From the New York Times Lens blog, this is apparently what 7 billion people look like when you "picture" the latest world population...
Hordes of teeming brown masses of humanity overcrowding a train (run for your life!) Which is, of course, saturated with its Malthusian hysteria.
Yet thanks to my colleagues in geography, we hear that the image chosen by the Times to represent the 7 billion appeared before in the same blog:
Strike the previous and now add: "hordes of brown Muslim masses on an immovable train!" As we read under the photo, the image actually comes from a Muslim festival weekend in Bangladesh, and that explains a lot more. Crowded transport is an ur-image that in the approved Western imagination is actually what "proper" urbanism strives for (except not as dark). Thus, it's not all that related to teeming global populations at all, is it? In other words, the image reflects a temporary moment of pilgrimage. Highly questionable on the part of the Times, then, to conflate the contingent context of the second image with the projected developed world anxieties of the first image.

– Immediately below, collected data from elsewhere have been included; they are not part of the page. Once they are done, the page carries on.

Lemma rejects_settle err a : holds (rejects err) (settle a (Some err)).
Proof.
  intros c t. cbn. case_match; [|by left]. cbn. intros [Ht|Ht]%elem_of_app; [by left|].
  apply list_elem_of_singleton in Ht as ->. by right.
Qed.

#[local] Hint Resolve rejects_settle : nonoka.

Lemma disconnect_rejects : holds (rejects "disconnected") disconnect.
Proof. unfold disconnect. walk; intros c' t; cbn; by left. Qed.

(** Rejections that are not about the token only reach the caller. *)
Lemma settled_plain err ts c :
  isTokenError err = false → (∀ t, t ∈ ts → t.2 = Some err) →
  (foldr (λ t k, auth_settled t.1 t.2 >>> k) skip ts c).1 = c.
Proof.
  intros He. revert c. induction ts as [|[id r] ts IH]; intros c Hts; [done|]. simpl foldr.
  rewrite bind_fst. assert (r = Some err) as -> by (apply (Hts (id, r)); left).
  assert (Hc : (auth_settled id (Some err) c).1 = c).
  { unfold auth_settled, get. by rewrite He, andb_false_r. }
  cbn [fst snd]. rewrite Hc. apply IH. set_solver+Hts.
Qed.

Lemma rejects_then_tasks f err c :
  isTokenError err = false → microtasks c = [] → holds (rejects err) f →
  ((f >>> run_microtasks) c).1 = set_attempts (attempts (f c).1) [] (f c).1.
Proof.
  intros He Hm Hr. rewrite bind_fst. set (c1 := (f c).1).
  unfold run_microtasks, get. rewrite bind_fst. apply (settled_plain err); [done|].
  intros t Ht. destruct (Hr c t Ht) as [H|H]; [|done]. rewrite Hm in H. by apply elem_of_nil in H.
Qed.

(** The fields [rejectPending] does not touch. *)
Definition connection (c : Client) : bool * option nat * list Socket * (bool * option nat * list nat) * (option Z * Z * bool) * (nat * nat) :=
  (closed c, ws c, sockets c, (heartbeatTimer c, heartbeatTimeoutTimer c, hb_timeouts c),
   (reconnectTimer c, reconnectAttempt c, didTokenRefresh c), (gateway_calls c, refresh_calls c)).

Definition same_connection (c : Client) (_ : list Output) (c' : Client) : Prop := connection c' = connection c.

#[local] Instance same_connection_composable : Composable same_connection.
Proof. split; unfold same_connection; congruence. Qed.

Lemma rejectPending_connection err c : connection (rejectPending err c).1 = connection c.
Proof.
  apply (holds_of same_connection). unfold rejectPending. walk; intros c'; unfold holds_at, same_connection; cbn;
    by repeat case_match.
Qed.

(** The client is closed and none of its fields refers to a socket, a request
    or a timer.  Sockets and time-outs it no longer refers to may still exist. *)
Record unattached (c : Client) : Prop := {
  unattached_closed : closed c = true;
  unattached_ws : ws c = None;
  unattached_pending : pending c = [];
  unattached_auth_timers : auth_timers c = [];
  unattached_resolver : authResolver c = None;
  unattached_heartbeat : heartbeatTimer c = false;
  unattached_timeout : heartbeatTimeoutTimer c = None;
  unattached_reconnect : reconnectTimer c = None;
}.

(** What giving up the connection does, from [c] to [c']: the client refers to
    nothing any more; the socket in use is closing and the current heartbeat
    time-out is cancelled; every other socket and heartbeat time-out, and the
    calls in flight, are as they were. *)
Record released (c c' : Client) : Prop := {
  released_unattached : unattached c';
  released_sockets : sockets c' = match ws c with Some id => alter closing id (sockets c) | None => sockets c end;
  released_timeouts : hb_timeouts c' =
    match heartbeatTimeoutTimer c with Some i => set_delete i (hb_timeouts c) | None => hb_timeouts c end;
  released_calls : gateway_calls c' = gateway_calls c ∧ refresh_calls c' = refresh_calls c;
}.

(** The client still refers to everything that runs: the socket in use is the
    only one connecting or open, and the current heartbeat time-out the only
    one running. *)
Definition tracked (c : Client) : Prop :=
  (∀ id s, sockets c !! id = Some s → readyState s ∈ [CONNECTING; OPEN] → ws c = Some id) ∧
  (∀ i, i ∈ hb_timeouts c → heartbeatTimeoutTimer c = Some i).

Lemma disconnect_released c : Inv c → released c (disconnect c).1.
Proof.
  intros Hi. unfold disconnect. rewrite !bind_fst.
  set (c1 := (clearTimers (upd (set_closed true) c).1).1).
  assert (Hi1 : Inv c1) by (destruct Hi; by constructor).
  destruct (rejectPending_spec "disconnected" c1 Hi1) as (_ & Hp & Ht & Hr).
  pose proof (rejectPending_connection "disconnected" c1) as Hcn.
  set (c2 := (rejectPending "disconnected" c1).1) in *. clearbody c2.
  injection Hcn as H1 H2 H3 H4 H5 H6 H7 H8 H9 H10 H11. unfold get.
  change (ws c1) with (ws c) in H2. change (sockets c1) with (sockets c) in H3. rewrite H2.
  destruct (ws c) eqn:Hw; (split; [constructor|..]); cbn -[alter]; rewrite ?Hw, ?H3; try done; by rewrite ?H6.
Qed.

Lemma disconnect_unattached c : Inv c → unattached (disconnect c).1.
Proof. intros Hi. apply (released_unattached c), disconnect_released, Hi. Qed.

(** A client that still refers to everything that runs leaves nothing running. *)
Lemma released_all c c' : tracked c → released c c' →
  (∀ id s, sockets c' !! id = Some s → readyState s ∈ [CLOSING; CLOSED]) ∧ hb_timeouts c' = [].
Proof.
  intros [Hs Ht] [_ Hs' Ht' _]. split.
  - intros id s Hid. rewrite Hs' in Hid.
    assert (Hany : ∀ s0, readyState s0 ∉ [CONNECTING; OPEN] → readyState s0 ∈ [CLOSING; CLOSED])
      by (intros s0; destruct (readyState s0); set_solver).
    destruct (ws c) as [i|] eqn:Hw; [|apply Hany; intros Hr; by specialize (Hs _ _ Hid Hr)].
    rewrite list_lookup_alter in Hid. destruct (decide (i = id)) as [->|Hne].
    + apply fmap_Some in Hid as (s0 & _ & ->). unfold closing. destruct (readyState s0) eqn:E; simpl; rewrite ?E; set_solver.
    + apply Hany. intros Hr. specialize (Hs _ _ Hid Hr). congruence.
  - rewrite Ht'. apply elem_of_nil_inv. intros i. destruct (heartbeatTimeoutTimer c) as [j|] eqn:E.
    + rewrite elem_of_set_delete. intros [Hne Hi]. specialize (Ht _ Hi). congruence.
    + intros Hi. specialize (Ht _ Hi). congruence.
Qed.

(** The socket in use is told to close. *)
Lemma disconnect_closes c id : ws c = Some id → CloseSocket id ∈ (disconnect c).2.
Proof.
  intros Hw. unfold disconnect. rewrite !bind_snd. do 3 (apply elem_of_app; right). apply elem_of_app; left.
  set (c1 := (clearTimers (upd (set_closed true) c).1).1).
  pose proof (rejectPending_connection "disconnected" c1) as Hcn.
  assert (H : ws (rejectPending "disconnected" c1).1 = Some id) by (injection Hcn as _ -> _; exact Hw).
  unfold get. rewrite H. cbn. by left.
Qed.

Lemma unattached_attempts l l' c : unattached c → unattached (set_attempts l l' c).
Proof. intros []. by constructor. Qed.

Lemma released_attempts l l' c c' : released c c' → released c (set_attempts l l' c').
Proof. intros [?%(unattached_attempts l l') ???]. by constructor. Qed.

(** No reaction settles another promise: a step leaves none waiting. *)
Definition no_tasks (c : Client) (_ : list Output) (c' : Client) : Prop := microtasks c = [] → microtasks c' = [].

#[local] Instance no_tasks_composable : Composable no_tasks.
Proof. split; unfold no_tasks; auto. Qed.

Lemma tasks_done f c : microtasks ((f >>> run_microtasks) c).1 = [].
Proof.
  rewrite bind_fst. set (c1 := (f c).1). unfold run_microtasks, get.
  rewrite bind_fst. refine ((_ : holds no_tasks _) _ _); [|done].
  walk; intros c'; unfold holds_at, no_tasks; cbn; by repeat case_match.
Qed.

Lemma run_snoc es e c : (run (es ++ [e]) c).1 = (step e (run es c).1).1.
Proof.
  revert c. induction es as [|e' es IH]; intros c; cbn [app Realtime.run]; rewrite !bind_fst; [done|]. by rewrite IH.
Qed.

Lemma run_no_tasks es c : microtasks c = [] → microtasks (run es c).1 = [].
Proof.
  intros Hc. destruct es as [|e es _] using rev_ind; [done|]. rewrite run_snoc. apply tasks_done.
Qed.

(** A callback that settles no promise is the whole step. *)
Lemma step_quiet e c :
  microtasks c = [] → microtasks (callback e c).1 = [] →
  step e c = (set_attempts (attempts (callback e c).1) [] (callback e c).1, (callback e c).2).
Proof.
  intros Hc He. unfold Realtime.step, bind. destruct (callback e c) as [c1 o1]. simpl in *.
  unfold run_microtasks, get, bind, upd. simpl. rewrite He. simpl. by rewrite app_nil_r.
Qed.

(** The [Disconnect] step from any state the client reaches. *)
Lemma disconnect_step c : Inv c → microtasks c = [] → released c (step Disconnect c).1.
Proof.
  intros Hi Hm. unfold Realtime.step.
  rewrite (rejects_then_tasks _ "disconnected"); [|done|done|apply disconnect_rejects].
  by apply released_attempts, disconnect_released.
Qed.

A bezoar is a mass of disparate pieces and materials. For this blog, you will find something somewhere between tweet-length posts and tumblelogging; inchoate thoughts; provocations and assorted scraps that don't fit anyplace else; criticisms of a political and geographic variety; ecoaffective ramblings; spatial imaginaries that don't conform. On Twitter: @AlJavieera; 1/3rd of @Demilit; bookmarked content: @AJFavorite.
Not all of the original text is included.